(** X11. The reward does not wait for the record. On a user-linked address
    handled by the price-based method with a cached price, when the
    output is already recorded under its [tx_id] and the store is
    available, the handler still adds the reward to the balance; then the
    insert fails on the duplicate and leaves [bchpayment] as it was. An
    output handled twice is paid out twice and recorded once. *)
Theorem credit_does_not_wait_for_the_insert
  prices now payment event s user_id created p d old :
  Registry.user_id payment = Some user_id ->
  created_at payment = Some created ->
  (window <= now - created \/ threshold_sats_of payment = None \/
   exists t, threshold_sats_of payment = Some t /\ value_sats event < t) ->
  available (get_bch_eur_price_cached prices) = Some p ->
  ceil (compute_grain_reward_eur (or_zero (value_bch event) * p)) = Ok d ->
  db_faults s = [] ->
  bchpayment (tables s) !! default "" (ev_tx_hash event) = Some old ->
  exists s' row,
    threshold_handler prices now payment event s = (Ok tt, s') /\
    statements s' = statements s
      ++ [(SelectUsername user_id, true); (UpdateGrainBalance user_id d, true);
          (InsertBchPayment row, false)] /\
    tx_id row = default "" (ev_tx_hash event) /\
    users (tables s') = alter (credit d) user_id (users (tables s)) /\
    bchpayment (tables s') = bchpayment (tables s).
Proof.
  intros Hu Hc Hmode Hp Hd Hf Hold.
  destruct (threshold_handler_user prices now payment event s user_id Hu)
    as (username & f1 & r & f2 & desc & s' & H1 & _ & _ & Hg & Hh & s2 & H2 & H3 & _).
  rewrite (grain_update_price_mode prices now payment user_id username event created
             Hc Hmode) in Hg.
  destruct (price_based_credit _ _ _ _ _ _ _ p d Hp Hd Hg) as [_ Hrun].
  assert (Hn0 : next_fault s = false) by (unfold next_fault; rewrite Hf; reflexivity).
  assert (Hn1 : next_fault (store f1) = false).
  { rewrite (next_fault_drop s (store f1) _ (run_faults _ _ _ H1)), Hf. reflexivity. }
  rewrite Hn0 in H1. rewrite Hn1 in Hrun. simpl in H1, Hrun.
  pose proof (run_app _ _ _ _ _ (run_app _ _ _ _ _ H1 Hrun) H2) as H12.
  simpl in H12.
  destruct (run_insert _ _ _ _ _ H12 H3) as (Hst & Hins & Hus & _).
  assert (Hno : insertable
                  (payment_row now payment event (str_of_int user_id) desc
                     (euro_amount_insert f2) (usd_amount_insert f2)) s2 = false).
  { rewrite Hins. unfold replay, replay1. simpl. rewrite Hold.
    rewrite bool_decide_eq_false_2 by discriminate. apply andb_false_r. }
  rewrite Hno in Hst, H3.
  exists s'. eexists. split; [exact Hh|]. split; [exact Hst|].
  split; [reflexivity|]. split; [exact Hus|].
  rewrite (run_tables _ _ _ H3), (run_tables _ _ _ H12). reflexivity.
Qed.

(** X12. A user-linked address without [created_at] earns nothing: the [try]
    block of the reward stops on the date (a [ValueError]) before any
    price or amount is looked at, so no balance update is issued; the
    output is still recorded, without [euro_amount] and [usd_amount]. *)
Theorem address_without_created_at_earns_nothing
  prices now payment event s user_id :
  Registry.user_id payment = Some user_id ->
  created_at payment = None ->
  exists s' row,
    threshold_handler prices now payment event s = (Ok tt, s') /\
    statements s' = statements s
      ++ [(SelectUsername user_id, negb (next_fault s));
          (InsertBchPayment row,
           negb (nth 1 (db_faults s) false)
           && bool_decide (bchpayment (tables s) !! tx_id row = None))] /\
    tx_id row = default "" (ev_tx_hash event) /\
    amount row = value_sats event /\
    pay_euro_amount row = None /\
    usd_amount row = None /\
    users (tables s') = users (tables s).
Proof.
  intros Hu Hc.
  destruct (user_payment_of prices now payment event s user_id
              (fun e u tr => e = None /\ u = None /\ tr = []) Hu)
    as (s' & s2 & grain & row & Hh & H1 & H2 & (He & Hus & ->) & Htx & Ham & _).
  { intros username f r f' He Hus. unfold grain_update. rewrite Hc.
    intros [= <- <-]. exists []. split; [apply run_nil|]. auto. }
  destruct (run_insert _ _ _ _ _ H1 H2) as (Hst & Hins & Husers & _).
  exists s', row. split; [exact Hh|]. split.
  { assert (Hb : bchpayment
                   (replay1 (tables s) (SelectUsername user_id, negb (next_fault s)))
                 = bchpayment (tables s)).
    { unfold replay1. simpl. destruct (next_fault s); reflexivity. }
    unfold replay in Hins. simpl in Hins. rewrite Hb in Hins.
    rewrite Hst, Hins. reflexivity. }
  split; [exact Htx|]. split; [exact Ham|]. split; [exact He|]. split; [exact Hus|].
  rewrite Husers. simpl. destruct (next_fault s); reflexivity.
Qed.

Lemma feed_price_lookup_none payment w :
  next_fault (db w) = true \/
  (device_id payment ≫= fun d => devices (tables (db w)) !! d ≫= crypto_feed_price)
  = None ->
  exists s1,
    try_except (on_db (select_crypto_feed_price (device_id payment)))
      (fun e => bind (on_db (print (FeedPriceLookupFailed e))) (fun _ => ret None)) w
    = (Ok None, set_db s1 w) /\
    run (db w)
      [(SelectCryptoFeedPrice (device_id payment), negb (next_fault (db w)))] s1.
Proof.
  intros H. unfold try_except, on_db, zoom, select_crypto_feed_price, bind.
  destruct (execute (SelectCryptoFeedPrice (device_id payment)) (db w)) as [r s1] eqn:E.
  apply execute_run in E. destruct E as (Hr & _ & Hok).
  simpl in Hok. rewrite andb_true_r in Hok. rewrite Hok in Hr.
  destruct r as [[]|e]; simpl in Hok.
  - destruct H as [H|H]; [rewrite H in Hok; discriminate|].
    exists s1. unfold gets. rewrite (run_tables _ _ _ Hr).
    unfold replay, replay1. simpl. destruct (negb (next_fault (db w))); simpl;
      rewrite H; split; first [reflexivity|exact Hr].
  - unfold print, modify, ret. simpl. eexists. split; [reflexivity|].
    apply run_printed. exact Hr.
Qed.

(** X13. The device gate is open whenever the price of a feeding cannot be
    read: when the store is unavailable for the lookup, when the address
    has no device, when the device is not in the table or has no
    [crypto_feed_price], the handler runs whatever the value of the
    output: the feeding counters are updated and the payment is
    recorded. *)
Theorem device_gate_is_open_without_a_feed_price payment event w :
  Registry.user_id payment = None ->
  (next_fault (db w) = true \/
   (device_id payment ≫= fun d => devices (tables (db w)) !! d ≫= crypto_feed_price)
   = None) ->
  exists w' paid ok2 ok3 ok4,
    device_gate payment event w = (Ok tt, w') /\
    statements (db w') = statements (db w)
      ++ [(SelectCryptoFeedPrice (device_id payment), negb (next_fault (db w)));
          (SelectDevice (device_id payment), ok2);
          (UpdateFeedings (device_id payment) (now w), ok3);
          (InsertBchPayment paid, ok4)] /\
    tx_id paid = default "" (ev_tx_hash event) /\
    amount paid = value_sats event.
Proof.
  intros Hu H.
  destruct (feed_price_lookup_none payment w H) as (s1 & Hlook & Hrun).
  unfold device_gate. unfold bind at 1. rewrite Hlook.
  destruct (handle_on_db payment event (set_db s1 w)) as (s' & Hh & ->).
  simpl in Hh.
  destruct (threshold_handler_device (prices w) (now w) payment event s1 Hu)
    as (s'' & s2 & paid & Hh' & Hr2 & Hr3 & _ & _ & Htx & Ham & _).
  rewrite Hh in Hh'. injection Hh' as <-.
  pose proof (run_app _ _ _ _ _ (run_app _ _ _ _ _ Hrun Hr2) Hr3) as Hall.
  eexists. exists paid. do 3 eexists. split; [reflexivity|].
  split; [exact (run_statements _ _ _ Hall)|]. split; [exact Htx|exact Ham].
Qed.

++++++++

Exercise directions
The whole listing needs copying. Write it out exactly.

Task solution
(** X11. The reward does not wait for the record. On a user-linked address
    handled by the price-based method with a cached price, when the
    output is already recorded under its [tx_id] and the store is
    available, the handler still adds the reward to the balance; then the
    insert fails on the duplicate and leaves [bchpayment] as it was. An
    output handled twice is paid out twice and recorded once. *)
Theorem credit_does_not_wait_for_the_insert
  prices now payment event s user_id created p d old :
  Registry.user_id payment = Some user_id ->
  created_at payment = Some created ->
  (window <= now - created \/ threshold_sats_of payment = None \/
   exists t, threshold_sats_of payment = Some t /\ value_sats event < t) ->
  available (get_bch_eur_price_cached prices) = Some p ->
  ceil (compute_grain_reward_eur (or_zero (value_bch event) * p)) = Ok d ->
  db_faults s = [] ->
  bchpayment (tables s) !! default "" (ev_tx_hash event) = Some old ->
  exists s' row,
    threshold_handler prices now payment event s = (Ok tt, s') /\
    statements s' = statements s
      ++ [(SelectUsername user_id, true); (UpdateGrainBalance user_id d, true);
          (InsertBchPayment row, false)] /\
    tx_id row = default "" (ev_tx_hash event) /\
    users (tables s') = alter (credit d) user_id (users (tables s)) /\
    bchpayment (tables s') = bchpayment (tables s).
Proof.
  intros Hu Hc Hmode Hp Hd Hf Hold.
  destruct (threshold_handler_user prices now payment event s user_id Hu)
    as (username & f1 & r & f2 & desc & s' & H1 & _ & _ & Hg & Hh & s2 & H2 & H3 & _).
  rewrite (grain_update_price_mode prices now payment user_id username event created
             Hc Hmode) in Hg.
  destruct (price_based_credit _ _ _ _ _ _ _ p d Hp Hd Hg) as [_ Hrun].
  assert (Hn0 : next_fault s = false) by (unfold next_fault; rewrite Hf; reflexivity).
  assert (Hn1 : next_fault (store f1) = false).
  { rewrite (next_fault_drop s (store f1) _ (run_faults _ _ _ H1)), Hf. reflexivity. }
  rewrite Hn0 in H1. rewrite Hn1 in Hrun. simpl in H1, Hrun.
  pose proof (run_app _ _ _ _ _ (run_app _ _ _ _ _ H1 Hrun) H2) as H12.
  simpl in H12.
  destruct (run_insert _ _ _ _ _ H12 H3) as (Hst & Hins & Hus & _).
  assert (Hno : insertable
                  (payment_row now payment event (str_of_int user_id) desc
                     (euro_amount_insert f2) (usd_amount_insert f2)) s2 = false).
  { rewrite Hins. unfold replay, replay1. simpl. rewrite Hold.
    rewrite bool_decide_eq_false_2 by discriminate. apply andb_false_r. }
  rewrite Hno in Hst, H3.
  exists s'. eexists. split; [exact Hh|]. split; [exact Hst|].
  split; [reflexivity|]. split; [exact Hus|].
  rewrite (run_tables _ _ _ H3), (run_tables _ _ _ H12). reflexivity.
Qed.

(** X12. A user-linked address without [created_at] earns nothing: the [try]
    block of the reward stops on the date (a [ValueError]) before any
    price or amount is looked at, so no balance update is issued; the
    output is still recorded, without [euro_amount] and [usd_amount]. *)
Theorem address_without_created_at_earns_nothing
  prices now payment event s user_id :
  Registry.user_id payment = Some user_id ->
  created_at payment = None ->
  exists s' row,
    threshold_handler prices now payment event s = (Ok tt, s') /\
    statements s' = statements s
      ++ [(SelectUsername user_id, negb (next_fault s));
          (InsertBchPayment row,
           negb (nth 1 (db_faults s) false)
           && bool_decide (bchpayment (tables s) !! tx_id row = None))] /\
    tx_id row = default "" (ev_tx_hash event) /\
    amount row = value_sats event /\
    pay_euro_amount row = None /\
    usd_amount row = None /\
    users (tables s') = users (tables s).
Proof.
  intros Hu Hc.
  destruct (user_payment_of prices now payment event s user_id
              (fun e u tr => e = None /\ u = None /\ tr = []) Hu)
    as (s' & s2 & grain & row & Hh & H1 & H2 & (He & Hus & ->) & Htx & Ham & _).
  { intros username f r f' He Hus. unfold grain_update. rewrite Hc.
    intros [= <- <-]. exists []. split; [apply run_nil|]. auto. }
  destruct (run_insert _ _ _ _ _ H1 H2) as (Hst & Hins & Husers & _).
  exists s', row. split; [exact Hh|]. split.
  { assert (Hb : bchpayment
                   (replay1 (tables s) (SelectUsername user_id, negb (next_fault s)))
                 = bchpayment (tables s)).
    { unfold replay1. simpl. destruct (next_fault s); reflexivity. }
    unfold replay in Hins. simpl in Hins. rewrite Hb in Hins.
    rewrite Hst, Hins. reflexivity. }
  split; [exact Htx|]. split; [exact Ham|]. split; [exact He|]. split; [exact Hus|].
  rewrite Husers. simpl. destruct (next_fault s); reflexivity.
Qed.

Lemma feed_price_lookup_none payment w :
  next_fault (db w) = true \/
  (device_id payment ≫= fun d => devices (tables (db w)) !! d ≫= crypto_feed_price)
  = None ->
  exists s1,
    try_except (on_db (select_crypto_feed_price (device_id payment)))
      (fun e => bind (on_db (print (FeedPriceLookupFailed e))) (fun _ => ret None)) w
    = (Ok None, set_db s1 w) /\
    run (db w)
      [(SelectCryptoFeedPrice (device_id payment), negb (next_fault (db w)))] s1.
Proof.
  intros H. unfold try_except, on_db, zoom, select_crypto_feed_price, bind.
  destruct (execute (SelectCryptoFeedPrice (device_id payment)) (db w)) as [r s1] eqn:E.
  apply execute_run in E. destruct E as (Hr & _ & Hok).
  simpl in Hok. rewrite andb_true_r in Hok. rewrite Hok in Hr.
  destruct r as [[]|e]; simpl in Hok.
  - destruct H as [H|H]; [rewrite H in Hok; discriminate|].
    exists s1. unfold gets. rewrite (run_tables _ _ _ Hr).
    unfold replay, replay1. simpl. destruct (negb (next_fault (db w))); simpl;
      rewrite H; split; first [reflexivity|exact Hr].
  - unfold print, modify, ret. simpl. eexists. split; [reflexivity|].
    apply run_printed. exact Hr.
Qed.

(** X13. The device gate is open whenever the price of a feeding cannot be
    read: when the store is unavailable for the lookup, when the address
    has no device, when the device is not in the table or has no
    [crypto_feed_price], the handler runs whatever the value of the
    output: the feeding counters are updated and the payment is
    recorded. *)
Theorem device_gate_is_open_without_a_feed_price payment event w :
  Registry.user_id payment = None ->
  (next_fault (db w) = true \/
   (device_id payment ≫= fun d => devices (tables (db w)) !! d ≫= crypto_feed_price)
   = None) ->
  exists w' paid ok2 ok3 ok4,
    device_gate payment event w = (Ok tt, w') /\
    statements (db w') = statements (db w)
      ++ [(SelectCryptoFeedPrice (device_id payment), negb (next_fault (db w)));
          (SelectDevice (device_id payment), ok2);
          (UpdateFeedings (device_id payment) (now w), ok3);
          (InsertBchPayment paid, ok4)] /\
    tx_id paid = default "" (ev_tx_hash event) /\
    amount paid = value_sats event.
Proof.
  intros Hu H.
  destruct (feed_price_lookup_none payment w H) as (s1 & Hlook & Hrun).
  unfold device_gate. unfold bind at 1. rewrite Hlook.
  destruct (handle_on_db payment event (set_db s1 w)) as (s' & Hh & ->).
  simpl in Hh.
  destruct (threshold_handler_device (prices w) (now w) payment event s1 Hu)
    as (s'' & s2 & paid & Hh' & Hr2 & Hr3 & _ & _ & Htx & Ham & _).
  rewrite Hh in Hh'. injection Hh' as <-.
  pose proof (run_app _ _ _ _ _ (run_app _ _ _ _ _ Hrun Hr2) Hr3) as Hall.
  eexists. exists paid. do 3 eexists. split; [reflexivity|].
  split; [exact (run_statements _ _ _ Hall)|]. split; [exact Htx|exact Ham].
Qed.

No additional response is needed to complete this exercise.